Vertical BI - the new frontier of BI solutions

Retail BI for the Supermarket Retailer

Managing 200,000 active SKUs, 200 categories, 20 departments and a host of variables in a complex, ever-changing environment - a typical supermarket business challenge - and a merchandiser's next big win might lie in unlocking timely, useful and actionable insight from this maze. Oh yes, its possible!

While everyone's thinking about empowering retailers with better BI tools and technical features, there is a different business centric approach that some are taking thats creating a new wave and significant market traction; they are pre-building what retailers do (with their eyes closed) into their solution, so that they can do all they were doing with a horizontal BI and yet have the time and the power to take it to the next level. They call it retail BI.

These solutions contain an extensive collection of retail KPIs available for tracking business and accessible through a wide range of pre-built reports and analyses; and it can be adapted or extended to suit a retailer's specific needs through a complete set of BI tools and features.

How did they do it, you ask? Well, they got retailers to build it - a collective brainchild of some of the best practitioners from successful retail & consumer goods organizations in collaboration with an outstanding BI/DW technology team. The result - a BI solution that speaks the retailer's language - a BI solution with best practices guaranteed.

So how does one take a grocery retailer's BI to the next level? Let's talk about their business - a highly competitive, time-bound and margin driven environment where merchandising and operations managers have to manage sales, merchandise, inventory, service levels and at the same time look out for revenue and profit maximization opportunities using category management tactics - pricing, promotions, assortment and shelf presentation.
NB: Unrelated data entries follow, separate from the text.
Module PaginatedParams.
Record t (T : Type) : Type := mk {
  data : list T;
  message : option string;
  statusCode : option Z;
  page : Z;
  limit : Z;
  total : Z;
  meta : option PaginationMeta
}.
Arguments mk {T}.
Arguments data {T}.
Arguments message {T}.
Arguments statusCode {T}.
Arguments page {T}.
Arguments limit {T}.
Arguments total {T}.
Arguments meta {T}.
End PaginatedParams.

Module ApiResponseParams.
Record t (D : Type) : Type := mk {
  success : bool;
  data : option D;
  message : option string;
  statusCode : option Z;
  meta : option PaginationMeta;
  error : option ErrorDetails.t
}.
Arguments mk {D}.
Arguments success {D}.
Arguments data {D}.
Arguments message {D}.
Arguments statusCode {D}.
Arguments meta {D}.
Arguments error {D}.
End ApiResponseParams.

(** ** response/api-response.ts *)

(** An instance of the class [ApiResponse<T>]. *)
Record ApiResponse (D : Type) : Type := MkApiResponse {
  success : bool;
  data : option D;
  message : option string;
  statusCode : option Z;
  meta : option PaginationMeta;
  error : option ErrorDetails.t
}.
Arguments MkApiResponse {D}.
Arguments success {D}.
Arguments data {D}.
Arguments message {D}.
Arguments statusCode {D}.
Arguments meta {D}.
Arguments error {D}.

(** A property of the plain object that [toJSON] builds. *)
Inductive JsonField (D : Type) : Type :=
  | FUndefined
  | FBool (b : bool)
  | FData (d : D)
  | FStr (s : string)
  | FNum (z : Z)
  | FMeta (m : PaginationMeta)
  | FError (e : ErrorDetails.t).
Arguments FUndefined {D}.
Arguments FBool {D}.
Arguments FData {D}.
Arguments FStr {D}.
Arguments FNum {D}.
Arguments FMeta {D}.
Arguments FError {D}.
On top of that, fickle customer preferences, increasing competitive pressures, decreasing loyalty, and unstable gas prices make the task even more challenging. One has to be constantly on ones toes to leverage that small but ever present demand that moves them ahead of their competition. They want their customers to have a better experience, offer new products and choices, deploy engaging marketing programs, and offer better value through accurate pricing and promotions; While at the same time keep costs down, inventories low, service levels higher, logistics on time, and stock outs low.

Managing complexity isn't easy when you don't have enough time, resources and most important of all - the right information & insight at the right time. That's where the power of retail BI comes in. Retailers need to integrate their analytical information into a business framework that is complete and comprehensive, yet presented in a simple, intuitive and actionable way. The biggest value of a retail BI business framework is to make a retailer's decision-making environment simple yet holistic!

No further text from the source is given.